(Stored items)
Lemma fmap_related {X1 X2 Y Y'} (mf1 : X1 → Y) (mf2 : X2 → Y)
    (mg1 : X1 → Y') (mg2 : X2 → Y')
    (refs1 : X1 → list A1) (refs2 : X2 → list A2) (l1 : list X1) (l2 : list X2) :
  (∀ x1 x2, mf1 x1 = mf2 x2 → length (refs1 x1) = length (refs2 x2)) →
  (∀ x1 x2, mf1 x1 = mf2 x2 → Forall2 P (refs1 x1) (refs2 x2) → mg1 x1 = mg2 x2) →
  mf1 <$> l1 = mf2 <$> l2 →
  Forall2 P (l1 ≫= refs1) (l2 ≫= refs2) →
  mg1 <$> l1 = mg2 <$> l2.
Proof.
  intros Hlen Hmap. revert l2. induction l1 as [|x1 l1 IH]; intros [|x2 l2] Heq Hrefs;
    try discriminate; [done|].
  rewrite !fmap_cons in Heq. injection Heq as Hx Hl.
  rewrite !bind_cons in Hrefs.
  apply Forall2_app_inv in Hrefs as [Hrefs_x Hrefs_l]; [|by apply Hlen].
  rewrite !fmap_cons. f_equal; [by apply Hmap|by apply IH].
Qed.

Lemma config_value_refs_length (c1 : ResourceConfigValue.t A1)
    (c2 : ResourceConfigValue.t A2) :
  config_value_map f1 c1 = config_value_map f2 c2 →
  length (config_value_refs c1) = length (config_value_refs c2).
Proof.
  destruct c1 as [[r1|]], c2 as [[r2|]]; intros Heq; by try discriminate.
Qed.

Lemma config_value_map_related (c1 : ResourceConfigValue.t A1)
    (c2 : ResourceConfigValue.t A2) :
  config_value_map f1 c1 = config_value_map f2 c2 →
  Forall2 P (config_value_refs c1) (config_value_refs c2) →
  config_value_map g1 c1 = config_value_map g2 c2.
Proof.
  destruct c1 as [[r1|]], c2 as [[r2|]]; intros Heq Hrefs; try discriminate; [|done].
  unfold config_value_map. cbn. do 2 f_equal.
  apply HP. by apply Forall2_cons_1 in Hrefs as [? _].
Qed.

Lemma entry_refs_length (e1 : ResourceEntry.t A1) (e2 : ResourceEntry.t A2) :
  entry_map f1 e1 = entry_map f2 e2 →
  length (entry_refs e1) = length (entry_refs e2).
Proof.
  intros [= _ _ _ Hvalues].
  by eapply bind_length_related, Hvalues; apply config_value_refs_length.
Qed.

Lemma entry_map_related (e1 : ResourceEntry.t A1) (e2 : ResourceEntry.t A2) :
  entry_map f1 e1 = entry_map f2 e2 →
  Forall2 P (entry_refs e1) (entry_refs e2) →
  entry_map g1 e1 = entry_map g2 e2.
Proof.
  intros [= Hname Hid Hmarker Hvalues] Hrefs. unfold entry_map.
  rewrite Hname, Hid, Hmarker. f_equal.
  eapply fmap_related; [apply config_value_refs_length| |exact Hvalues|exact Hrefs].
  apply config_value_map_related.
Qed.

Lemma type_refs_length (t1 : ResourceTableType.t A1) (t2 : ResourceTableType.t A2) :
  type_map f1 t1 = type_map f2 t2 →
  length (type_refs t1) = length (type_refs t2).
Proof.
  intros [= _ Hentries].
  by eapply bind_length_related, Hentries; apply entry_refs_length.
Qed.

Lemma type_map_related (t1 : ResourceTableType.t A1) (t2 : ResourceTableType.t A2) :
  type_map f1 t1 = type_map f2 t2 →
  Forall2 P (type_refs t1) (type_refs t2) →
  type_map g1 t1 = type_map g2 t2.
Proof.
  intros [= Hname Hentries] Hrefs. unfold type_map. rewrite Hname. f_equal.
  eapply fmap_related; [apply entry_refs_length| |exact Hentries|exact Hrefs].
  apply entry_map_related.
Qed.

Lemma package_refs_length (p1 : ResourceTablePackage.t A1)
    (p2 : ResourceTablePackage.t A2) :
  package_map f1 p1 = package_map f2 p2 →
  length (package_refs p1) = length (package_refs p2).
Proof.
  intros [= _ Htypes].
  by eapply bind_length_related, Htypes; apply type_refs_length.
Qed.

Lemma package_map_related (p1 : ResourceTablePackage.t A1)
    (p2 : ResourceTablePackage.t A2) :
  package_map f1 p1 = package_map f2 p2 →
  Forall2 P (package_refs p1) (package_refs p2) →
  package_map g1 p1 = package_map g2 p2.
Proof.
  intros [= Hname Htypes] Hrefs. unfold package_map. rewrite Hname. f_equal.
  eapply fmap_related; [apply type_refs_length| |exact Htypes|exact Hrefs].
  apply type_map_related.
Qed.

(** Two tables that [f1] and [f2] make equal are made equal by [g1] and
    [g2] when these agree on the references at the same positions. *)
Lemma table_map_related (t1 : ResourceTable.t A1) (t2 : ResourceTable.t A2) :
  table_map f1 t1 = table_map f2 t2 →
  Forall2 P (table_file_refs t1) (table_file_refs t2) →
  table_map g1 t1 = table_map g2 t2.
Proof.
  intros [= Hpackages] Hrefs. unfold table_map. f_equal.
  eapply fmap_related; [apply package_refs_length| |exact Hpackages|exact Hrefs].
  apply package_map_related.
Qed.
End related_tables.

Section two_runs.
Context `{Platform}.

(** Two iterations that read the same path, with the same assigned paths
    and the same map, return, agree on the set and the map, and either
    both leave their store or both write the same new path. *)
Lemma shorten_file_ref_related (num_chars : Z) (st1 st2 : ShortenState)
    (x1 x2 : addr) :
  path (st_store st1 x1) = path (st_store st2 x2) →
  shortened_paths st1 = shortened_paths st2 →
  st_shortened_path_map st1 = st_shortened_path_map st2 →
  ∃ st1' st2',
    shorten_file_ref num_chars st1 x1 = Some st1'
    ∧ shorten_file_ref num_chars st2 x2 = Some st2'
    ∧ shortened_paths st1' = shortened_paths st2'
    ∧ st_shortened_path_map st1' = st_shortened_path_map st2'
    ∧ ((st_store st1' = st_store st1 ∧ st_store st2' = st_store st2)
       ∨ ∃ new, st_store st1' = <[x1 := {| path := new |}]> (st_store st1)
                ∧ st_store st2' = <[x2 := {| path := new |}]> (st_store st2)).
Proof.
  intros Hpath Hset Hmap.
  pose proof (shorten_file_ref_cases num_chars st1 x1) as H1.
  pose proof (shorten_file_ref_cases num_chars st2 x2) as H2.
  cbn zeta in H1, H2. rewrite <- Hpath, <- Hset, <- Hmap in H2.
  destruct H1 as [[Hcol1 ->]|[Hcol1 (c1 & Hc1 & Hout1 & Hbelow1 & ->)]];
    destruct H2 as [[Hcol2 ->]|[Hcol2 (c2 & Hc2 & Hout2 & Hbelow2 & ->)]];
    try congruence.
  - exists st1, st2. repeat (split; [done|]). by left.
  - assert (c1 = c2) as ->.
    { destruct (Z.lt_trichotomy c1 c2) as [Hlt|[Heq|Hgt]]; [|done|].
      - destruct Hout1. apply Hbelow2. lia.
      - destruct Hout2. apply Hbelow1. lia. }
    eexists _, _. split; [done|]. split; [done|]. cbn.
    split; [done|]. split; [done|]. right. by eexists.
Qed.

(** The loops of two runs over sequences of references that correspond
    one to one return and keep the stores in agreement on corresponding
    references. *)
Lemma for_each_related (num_chars : Z) (P : addr → addr → Prop)
    (refs1 refs2 : list addr) (st1 st2 : ShortenState) :
  (∀ p q p' q', P p q → P p' q' → (p = p' ↔ q = q')) →
  Forall2 P refs1 refs2 →
  shortened_paths st1 = shortened_paths st2 →
  st_shortened_path_map st1 = st_shortened_path_map st2 →
  (∀ p q, P p q → path (st_store st1 p) = path (st_store st2 q)) →
  ∃ st1' st2',
    for_each (shorten_file_ref num_chars) refs1 st1 = Some st1'
    ∧ for_each (shorten_file_ref num_chars) refs2 st2 = Some st2'
    ∧ st_shortened_path_map st1' = st_shortened_path_map st2'
    ∧ (∀ p q, P p q → path (st_store st1' p) = path (st_store st2' q)).
Proof.
  intros HP Hrefs. revert st1 st2.
  induction Hrefs as [|x1 x2 refs1 refs2 Hx Hrefs IH];
    intros st1 st2 Hset Hmap Hstore.
  - by exists st1, st2.
  - destruct (shorten_file_ref_related num_chars st1 st2 x1 x2)
      as (st1' & st2' & Hs1 & Hs2 & Hset' & Hmap' & Hstore'); [by apply Hstore|done..|].
    cbn [for_each]. rewrite Hs1, Hs2. cbn. apply IH; [done|done|].
    intros p q Hpq.
    destruct Hstore' as [[-> ->]|(new & -> & ->)]; [by apply Hstore|].
    destruct (decide (x1 = p)) as [->|Hne].
    + assert (x2 = q) as -> by (by apply (HP p x2 p q)).
      by rewrite !fn_lookup_insert.
    + assert (x2 ≠ q) by (intros ->; by apply Hne, (HP x1 q p q)).
      rewrite !fn_lookup_insert_ne by done. by apply Hstore.
Qed.

(** Path shortening on two tables with the same paths in the order of the
    traversal, whatever the addresses of the objects. *)
Lemma HandleShortenFilePaths_related (t1 t2 : ResourceTable.t addr)
    (σ1 σ2 : store) (path_map : gmap string string) :
  table_wf t1 → table_wf t2 →
  (λ r, path (σ1 r)) <$> table_file_refs t1
  = (λ r, path (σ2 r)) <$> table_file_refs t2 →
  ∃ path_map' σ1' σ2',
    HandleShortenFilePaths t1 σ1 path_map = Some (true, path_map', σ1')
    ∧ HandleShortenFilePaths t2 σ2 path_map = Some (true, path_map', σ2')
    ∧ (λ r, path (σ1' r)) <$> table_file_refs t1
      = (λ r, path (σ2' r)) <$> table_file_refs t2.
Proof.
  intros Hwf1 Hwf2 Hpaths. unfold table_wf in *.
  set (l1 := table_file_refs t1) in *. set (l2 := table_file_refs t2) in *.
  set (P := λ p q, ∃ i, l1 !! i = Some p ∧ l2 !! i = Some q).
  assert (HPpath : ∀ p q, P p q → path (σ1 p) = path (σ2 q)).
  { intros p q (i & Hp & Hq).
    apply (f_equal (λ l, l !! i)) in Hpaths.
    rewrite !list_lookup_fmap, Hp, Hq in Hpaths. by injection Hpaths. }
  assert (HPfun : ∀ p q p' q', P p q → P p' q' → (p = p' ↔ q = q')).
  { intros p q p' q' (i & Hp & Hq) (j & Hp' & Hq'). split; intros ->.
    - assert (i = j) as -> by exact (NoDup_lookup l1 i j p' Hwf1 Hp Hp').
      congruence.
    - assert (i = j) as -> by exact (NoDup_lookup l2 i j q' Hwf2 Hq Hq').
      congruence. }
  assert (Hl : Forall2 P l1 l2).
  { apply Forall2_same_length_lookup. split.
    - apply (f_equal length) in Hpaths. by rewrite !length_fmap in Hpaths.
    - intros i p q Hp Hq. by exists i. }
  assert (Hrefs : Forall2 P (collect_file_refs σ1 t1) (collect_file_refs σ2 t2)).
  { unfold collect_file_refs. rewrite !file_refs_set_flat. by apply collect_related. }
  unfold HandleShortenFilePaths.
  assert (Hnum : num_chars_of (collect_file_refs σ1 t1)
                 = num_chars_of (collect_file_refs σ2 t2)).
  { unfold num_chars_of. by rewrite (Forall2_length _ _ _ Hrefs). }
  rewrite <- Hnum.
  destruct (for_each_related (num_chars_of (collect_file_refs σ1 t1)) P
              (collect_file_refs σ1 t1) (collect_file_refs σ2 t2)
              {| shortened_paths := ∅; st_shortened_path_map := path_map; st_store := σ1 |}
              {| shortened_paths := ∅; st_shortened_path_map := path_map; st_store := σ2 |})
    as (st1' & st2' & -> & -> & Hmap & Hstore); [done..|].
  exists (st_shortened_path_map st1'), (st_store st1'), (st_store st2').
  cbn. split; [done|]. split; [by rewrite Hmap|].
  apply list_eq_Forall2, Forall2_fmap.
  eapply Forall2_impl; [exact Hl|]. intros p q Hpq. by apply Hstore.
Qed.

## What you should do
The answer should consist of the lines from the first line of the entries through the line with "Lemma config_value_map_related (c1", copied exactly.

## Answer for the task
Lemma fmap_related {X1 X2 Y Y'} (mf1 : X1 → Y) (mf2 : X2 → Y)
    (mg1 : X1 → Y') (mg2 : X2 → Y')
    (refs1 : X1 → list A1) (refs2 : X2 → list A2) (l1 : list X1) (l2 : list X2) :
  (∀ x1 x2, mf1 x1 = mf2 x2 → length (refs1 x1) = length (refs2 x2)) →
  (∀ x1 x2, mf1 x1 = mf2 x2 → Forall2 P (refs1 x1) (refs2 x2) → mg1 x1 = mg2 x2) →
  mf1 <$> l1 = mf2 <$> l2 →
  Forall2 P (l1 ≫= refs1) (l2 ≫= refs2) →
  mg1 <$> l1 = mg2 <$> l2.
Proof.
  intros Hlen Hmap. revert l2. induction l1 as [|x1 l1 IH]; intros [|x2 l2] Heq Hrefs;
    try discriminate; [done|].
  rewrite !fmap_cons in Heq. injection Heq as Hx Hl.
  rewrite !bind_cons in Hrefs.
  apply Forall2_app_inv in Hrefs as [Hrefs_x Hrefs_l]; [|by apply Hlen].
  rewrite !fmap_cons. f_equal; [by apply Hmap|by apply IH].
Qed.

Lemma config_value_refs_length (c1 : ResourceConfigValue.t A1)
    (c2 : ResourceConfigValue.t A2) :
  config_value_map f1 c1 = config_value_map f2 c2 →
  length (config_value_refs c1) = length (config_value_refs c2).
Proof.
  destruct c1 as [[r1|]], c2 as [[r2|]]; intros Heq; by try discriminate.
Qed.

Lemma config_value_map_related (c1 : ResourceConfigValue.t A1)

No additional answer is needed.